**Exercise instructions**
This exercise calls for every line of the data below with the string "exception" in it.

(Data records)
------------------------------------------------------------

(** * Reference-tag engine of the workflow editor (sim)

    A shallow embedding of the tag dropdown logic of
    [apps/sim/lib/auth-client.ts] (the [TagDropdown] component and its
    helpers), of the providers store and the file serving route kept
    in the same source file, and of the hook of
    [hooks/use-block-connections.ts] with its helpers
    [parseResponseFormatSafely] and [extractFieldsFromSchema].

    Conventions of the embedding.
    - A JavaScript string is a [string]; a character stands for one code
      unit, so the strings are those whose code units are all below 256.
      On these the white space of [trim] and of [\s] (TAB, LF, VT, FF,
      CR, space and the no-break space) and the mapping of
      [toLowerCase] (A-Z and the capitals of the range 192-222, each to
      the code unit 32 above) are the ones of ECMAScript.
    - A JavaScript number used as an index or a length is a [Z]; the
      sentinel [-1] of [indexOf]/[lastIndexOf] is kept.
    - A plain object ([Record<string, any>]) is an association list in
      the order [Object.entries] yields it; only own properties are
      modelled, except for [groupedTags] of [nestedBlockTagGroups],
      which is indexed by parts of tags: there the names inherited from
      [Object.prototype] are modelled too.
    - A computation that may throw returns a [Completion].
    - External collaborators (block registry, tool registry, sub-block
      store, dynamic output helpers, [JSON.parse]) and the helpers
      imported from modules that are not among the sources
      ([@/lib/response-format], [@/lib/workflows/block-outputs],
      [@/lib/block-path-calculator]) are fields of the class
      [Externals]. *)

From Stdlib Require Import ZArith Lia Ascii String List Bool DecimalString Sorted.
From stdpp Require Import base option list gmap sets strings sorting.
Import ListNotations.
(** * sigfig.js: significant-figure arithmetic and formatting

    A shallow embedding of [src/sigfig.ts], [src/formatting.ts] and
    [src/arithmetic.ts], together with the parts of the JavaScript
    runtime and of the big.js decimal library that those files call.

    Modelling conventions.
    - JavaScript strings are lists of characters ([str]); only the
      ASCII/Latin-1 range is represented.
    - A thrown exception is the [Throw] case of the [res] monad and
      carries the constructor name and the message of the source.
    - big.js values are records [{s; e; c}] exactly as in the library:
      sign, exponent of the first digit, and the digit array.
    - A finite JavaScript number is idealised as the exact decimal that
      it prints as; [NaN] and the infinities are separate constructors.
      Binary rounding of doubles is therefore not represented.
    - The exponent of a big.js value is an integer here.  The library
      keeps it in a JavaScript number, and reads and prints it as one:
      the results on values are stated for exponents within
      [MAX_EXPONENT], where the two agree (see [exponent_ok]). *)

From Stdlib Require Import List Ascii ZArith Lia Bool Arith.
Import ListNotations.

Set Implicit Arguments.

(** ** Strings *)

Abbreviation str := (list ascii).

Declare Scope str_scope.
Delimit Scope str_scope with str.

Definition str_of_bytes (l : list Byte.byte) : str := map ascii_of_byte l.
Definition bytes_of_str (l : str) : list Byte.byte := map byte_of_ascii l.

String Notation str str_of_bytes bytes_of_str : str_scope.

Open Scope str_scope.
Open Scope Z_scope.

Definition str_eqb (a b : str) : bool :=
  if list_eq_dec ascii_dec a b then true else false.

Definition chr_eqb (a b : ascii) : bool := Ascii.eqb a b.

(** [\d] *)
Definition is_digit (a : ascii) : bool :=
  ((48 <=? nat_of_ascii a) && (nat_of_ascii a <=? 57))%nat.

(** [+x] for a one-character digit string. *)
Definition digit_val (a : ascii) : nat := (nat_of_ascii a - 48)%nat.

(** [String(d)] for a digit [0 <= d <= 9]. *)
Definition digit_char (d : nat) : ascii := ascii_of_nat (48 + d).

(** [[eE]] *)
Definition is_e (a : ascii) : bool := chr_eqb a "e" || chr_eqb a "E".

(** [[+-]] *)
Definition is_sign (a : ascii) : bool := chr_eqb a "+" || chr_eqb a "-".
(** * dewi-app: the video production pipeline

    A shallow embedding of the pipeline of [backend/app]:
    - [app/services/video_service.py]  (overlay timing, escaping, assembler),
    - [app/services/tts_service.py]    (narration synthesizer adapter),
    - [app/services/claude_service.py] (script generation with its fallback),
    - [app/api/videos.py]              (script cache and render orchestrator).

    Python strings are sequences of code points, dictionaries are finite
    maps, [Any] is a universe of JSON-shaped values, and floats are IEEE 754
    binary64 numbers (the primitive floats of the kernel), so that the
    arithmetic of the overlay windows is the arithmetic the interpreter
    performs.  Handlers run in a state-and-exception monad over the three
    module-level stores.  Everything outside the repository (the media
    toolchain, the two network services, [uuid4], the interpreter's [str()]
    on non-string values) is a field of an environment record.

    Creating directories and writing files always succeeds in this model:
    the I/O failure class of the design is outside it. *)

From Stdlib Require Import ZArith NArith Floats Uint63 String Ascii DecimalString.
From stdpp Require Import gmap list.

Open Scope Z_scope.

------------------------------------------------------------

**Task answer**
    - A thrown exception is the [Throw] case of the [res] monad and
    performs.  Handlers run in a state-and-exception monad over the three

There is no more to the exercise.